The New Tampa Christian Academy is set to open on County Line Rd. in New Tampa on Aug. 20. This is a rendering of the private K-12 Christian-based school.

While the backbone of any good school has always been its curriculum, today’s modern students and parents also desire innovation outside of the classroom.

With that in mind, Sandra Doran, Ed.D., has been overseeing the construction of North Tampa Christian Academy (NTCA), located just west of the Grand Hampton community on County Line Rd., just south of Wesley Chapel.

Doran, the founding headmaster of the area’s first Christian K-12 school, promises a top-notch curriculum, to be taught on a state-of-the-art campus.

“Innovative buildings, innovative furniture, innovative teaching practices,” Doran told an audience of local business leaders gathered Feb. 22 for a North Tampa Chamber of Commerce Economic Development briefing at Hunter’s Green Country Club.

The new school is set to open on Aug. 20, with a full complement of grades, including an early childhood center that will take students as young as 2 years old. It is such a lofty goal that even Doran had to take a deep breath and smile when revealing the plans.

“Everything opens,” she said. “Early childhood, lower school, middle school. We’re not doing it gradually. Everything opens.”

The NTCA, with annual tuition prices ranging from $12,000-$16,000, is the culmination of plans that were hatched in 2012, when the Florida Conference of Seventh-Day Adventists (in concert with Adventist Health System and Florida Hospital West Florida Region) began to work with Tampa Bay-area churches and schools to establish a new campus in our area.

On August 17, 2015, the Florida Conference purchased the 43-acre parcel in New Tampa, right on the Hillsborough/Pasco County line, just south and west of Florida Hospital Wesley Chapel (FHWC).

While school officials felt confident the emphasis on project-based learning, academic excellence via innovative teaching and Christian ideals offered by the school would prove attractive for prospective families, they also wanted to be sure it was offered in an attractive, forward-thinking package.

The question was, according to Doran, “What kind of school architecture would promote good learning practices?”
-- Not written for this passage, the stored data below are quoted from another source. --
(** C23. Loading a document reconfigures the loggers: when the document has a value
    at the path [logs] that converts, and the other variables of the configuration
    take the document and their callbacks return and leave the settings of the
    loggers alone, loading it returns 0, and every logger the converted value
    defines is then registered with the settings of its definition, at the address
    it had if it was registered before.  (A definition without appenders converts
    to none.) *)
Theorem document_reconfigures `{Json} {U R} can_open junk_type junk_level h
    (w : World (V := smap LogDefine + U) (W := LogState * R)) v val key j jl ds :
  config_reachable h w ->
  vars w !! v = Some (logs_var can_open junk_type junk_level val key) ->
  (forall u var, vars w !! u = Some var -> v_config_id var = 0 -> u <> v -> bystander j var) ->
  state_ok (rest w).1 ->
  getJsonValueByPath j (str "logs") = Some (Found jl) -> defines_of_json junk_type junk_level jl = Some ds ->
  exists w', LoadJson (Document j) 0 w = Returns 0 w' /\ state_ok (rest w').1
    /\ forall n ld, sm_find n ds = Some ld ->
         exists q, sm_find n (m_loggers (rest w').1) = Some q
           /\ (forall p, sm_find n (m_loggers (rest w).1) = Some p -> q = p)
           /\ toDefine q (rest w').1 = Some (completed ld).
Proof.
  intros Hr Hv Hby Hok Hj Hds. destruct (config_reachable_ok h w Hr) as [Hw _].
  destruct (ok_vars _ Hw v _ Hv) as (d & Hd & Hin). cbn [v_config_id v_listen_key logs_var] in Hd, Hin.
  destruct (ok_data _ Hw 0 d Hd) as (Hnd & Hlist & _). apply list_elem_of_split in Hin as (pre & post & Ecbs).
  rewrite Ecbs, map_app in Hnd. cbn [map snd] in Hnd.
  apply NoDup_app in Hnd as (Hnd1 & Hdisj & Hnd2). apply NoDup_cons in Hnd2 as [Hv2 Hnd2].
  assert (Hv1 : v ∉ map snd pre) by (intros Hin; apply (Hdisj v Hin); left).
  assert (Hothers : forall k u, (k, u) ∈ pre \/ (k, u) ∈ post -> u <> v /\ exists var, vars w !! u = Some var /\ bystander j var).
  { intros k u Hku. assert (u <> v) as Hne.
    { intros ->. destruct Hku as [Hku|Hku]; [apply Hv1|apply Hv2]; apply list_elem_of_fmap; by exists (k, v). }
    split; [done|]. rewrite Forall_forall in Hlist.
    destruct (Hlist (k, u)) as (_ & var & Hvar & _ & Hid); [rewrite Ecbs; set_solver|]. eauto. }
  unfold LoadJson, setConfig, getConfigData. rewrite Hd. cbn [lock_unique lock_shared m_cbs]. rewrite Ecbs, notify_app.
  set (w0 := set_data 0 _ w).
  destruct (notify_bystanders j pre w0 Hnd1) as (w1 & -> & S1 & V1); [intros k u Hku; apply (Hothers k u); by left|].
  assert (Hok1 : state_ok (rest w1).1) by (by eapply same_settings_ok).
  destruct (updataLogger_spec can_open ds (rest w1).1 Hok1 (defines_of_json_ok _ _ _ _ Hds)) as (st' & E & Hst & _ & Hall & _).
  cbn [notify]. destruct (listener_logs can_open junk_type junk_level v val key j jl ds w1 st') as (w2 & -> & E2 & V2);
    [by rewrite V1|done|done|done|].
  destruct (notify_bystanders j post w2 Hnd2) as (w3 & -> & S3 & _).
  { intros k u Hku. destruct (Hothers k u) as [Hne Hex]; [by right|]. rewrite V2 by done. rewrite V1; [exact Hex|].
    intros Hpre. apply (Hdisj u Hpre). right. apply list_elem_of_fmap. by exists (k, u). }
  rewrite E2 in S3. exists w3. split; [done|]. split; [by eapply same_settings_ok|]. intros n ld Hld.
  destruct (Hall n ld Hld) as (q & Hq & Hp & Hdef). exists q. rewrite (toDefine_settings _ _ _ S3).
  destruct S1 as (_ & M1 & _), S3 as (_ & M3 & _). rewrite M3. rewrite M1 in Hp. done.
Qed.

(** ** A sample *)

Definition sample_logs : jdoc :=
  JObject [(str "logs", json_of_defines (J := doc_json) sample_defines)].

(** Three variables: a text, [logs], and another text. *)
Definition text_conv (j : jdoc) : option (smap LogDefine + list Z) := inr <$> jstring (Json := doc_json) j.

Definition logs_world : World (J := doc_json) (V := smap LogDefine + list Z) (W := LogState * unit) :=
  let start := MkWorld ∅ ∅ (sample_named, tt) in
  match LookUp (J := doc_json) (str "name") (inr (str "none")) 0 text_conv None start with
  | Returns _ w =>
      match LookUp (J := doc_json) (str "logs") (inl []) 0 (logs_conv (H := doc_json) 7 FATAL) (Some (logs_cb sample_open)) w with
      | Returns _ w =>
          match LookUp (J := doc_json) (str "other") (inr (str "none")) 0 text_conv None w with
          | Returns _ w => w
          | _ => start
          end
      | _ => start
      end
  | _ => start
  end.

Lemma logs_world_reachable : config_reachable (J := doc_json) [Made 3; Made 2; Made 1] logs_world.
Proof.
  eapply config_next; [eapply config_next; [eapply config_next; [apply (config_start (sample_named, tt))|]|]|].
  - apply (step_lookup (J := doc_json) (str "name") (inr (str "none")) 0 text_conv None). reflexivity.
  - apply (step_lookup (J := doc_json) (str "logs") (inl []) 0 (logs_conv (H := doc_json) 7 FATAL) (Some (logs_cb sample_open))).
    reflexivity.
  - apply (step_lookup (J := doc_json) (str "other") (inr (str "none")) 0 text_conv None). reflexivity.
Qed.

Definition sample_silent : smap LogDefine := sm_set (str "quiet") (MkDefine (str "quiet") WARN None []) sample_defines.

Lemma sample_silent_plain : Forall (fun e => ld_name e.2 = e.1 /\ define_plain e.2) sample_silent.
Proof.
  repeat (apply Forall_cons_2; [split; [done|]; split; [|done];
    repeat (apply Forall_cons_2; [split; [by auto|done]|]); constructor|]). constructor.
Qed.

(** A definition without appenders is not read back, the others are. *)
Lemma log_config_roundtrip_witness :
  defines_of_json (J := doc_json) 7 FATAL (json_of_defines (J := doc_json) sample_silent) = Some sample_defines.
Proof.
  apply (log_config_roundtrip 7 FATAL sample_silent).
  - repeat constructor.
  - exact sample_silent_plain.
Defined.

Lemma document_reconfigures_witness :
  exists w', LoadJson (J := doc_json) (Document (J := doc_json) sample_logs) 0 logs_world = Returns 0 w'
    /\ sm_find (str "net") (m_loggers (rest w').1) = Some 3%positive.
Proof.
  destruct (document_reconfigures (H := doc_json) sample_open 7 FATAL [Made 3; Made 2; Made 1] logs_world 2%positive (inl []) 2
    sample_logs (json_of_defines (J := doc_json) sample_defines) sample_defines) as (w' & E & _ & Hall).
  - exact logs_world_reachable.
  - reflexivity.
  - intros u var Hu _ Hne.
    assert (Hothers : map_Forall (fun u var => u <> 2%positive -> bystander (H := doc_json) (U := list Z) (R := unit) sample_logs var)
      (vars logs_world)); [|exact (Hothers u var Hu Hne)].
    apply map_Forall_insert_2; [intros _; split; [exact I|done]|].
    apply map_Forall_insert_2; [done|].
    apply map_Forall_insert_2; [intros _; split; [exact I|done]|]. apply map_Forall_empty.
  - exact (log_reachable_ok sample_open false true (str "/srv") sample_named (sample_named_reachable true)).
  - reflexivity.
  - vm_compute. reflexivity.
  - exists w'. split; [exact E|]. destruct (Hall (str "net") _ eq_refl) as (q & Hq & Hold & _).
    rewrite Hq. f_equal. by apply Hold.
Defined.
The answer was Prakash Nair, of Fielding Nair International, whose company has designed innovative schools all over the world, including Academy of Holy Names in Tampa and Shorecrest Prep in St. Petersburg.

Project manager Michael Gilkey reached out to Nair via email, assuming he was in India and getting a timely reply would be difficult.

“Lo and behold, Prakash Nair had not only moved to the United States, and had not only moved to Florida but moved to Tampa and was at Michael Gilkey’s door the next day,” Doran says. Then, with a chuckle, added, “As people of faith, we found that very interesting.”

Nair discarded the original plans, which he dubbed the “Walmart Model” – a big building with a parking lot in front.

Instead, Nair devised a collection of four smaller buildings, each one housing about 150 students, or “separate learning communities,” as Doran referred to them. The separated structures will house an early childhood center, plus buildings for grades K-2, 3-6 and 7-12.

A hoped-for second phase will include an additional building to break up the older grades into 6-8 and 9-12.

The design places less emphasis on walls, doors and standard classrooms, and instead focuses on open spaces that free flow from room to room, with buildings connected by a sun-shielding shade.

Doran, who was associate superintendent at the Florida Conference of Seventh-Day Adventists (the second-largest parochial school system in the world, she says), agreed to take on the task of leading the NTCA. At that time, however, she had no idea, before visiting for the first time last July, that she was inheriting a dusty field with a discarded mattress laying on it.

As for the curriculum, Doran said that she is excited about what she describes as a project-based learning environment.

“The bottom line is this: we want our students, when doing their projects, to have an outcome that matters,” she says. “Are you creating beauty or solving a problem? If it’s none of the above, it’s pointless. Think about the science fair, when those are over, what do you do? You throw them (the projects) away, right? And yet, we wonder why our children don’t like doing them.”

There will be a focus on reading skills (her area of expertise, and a personal connection as well, as her son has struggled with dyslexia), Bible study, challenging math courses and Next Generation Science Standards (NGSS), designed to improve science education. The NGSS have been adopted by 19 states, although Florida is not one of them.

The school also will have a gymnasium and a soccer field and has already hired a volleyball coach, although Doran says NTCA isn’t looking to develop a high-level athletic program like the ones that define so many private and religion-based schools throughout Florida.

With 43 acres, NTCA will have plenty of room left over for students and staff to explore the woods and trails behind the classrooms. Doran says the school has available capacity for 750 students and is projecting 240 enrollees for the 2018-19 school year, plus another 100 children in the early childhood programs.

“It’s a scary and exhilarating adventure,” she says. “Am I a risk taker? Yes.”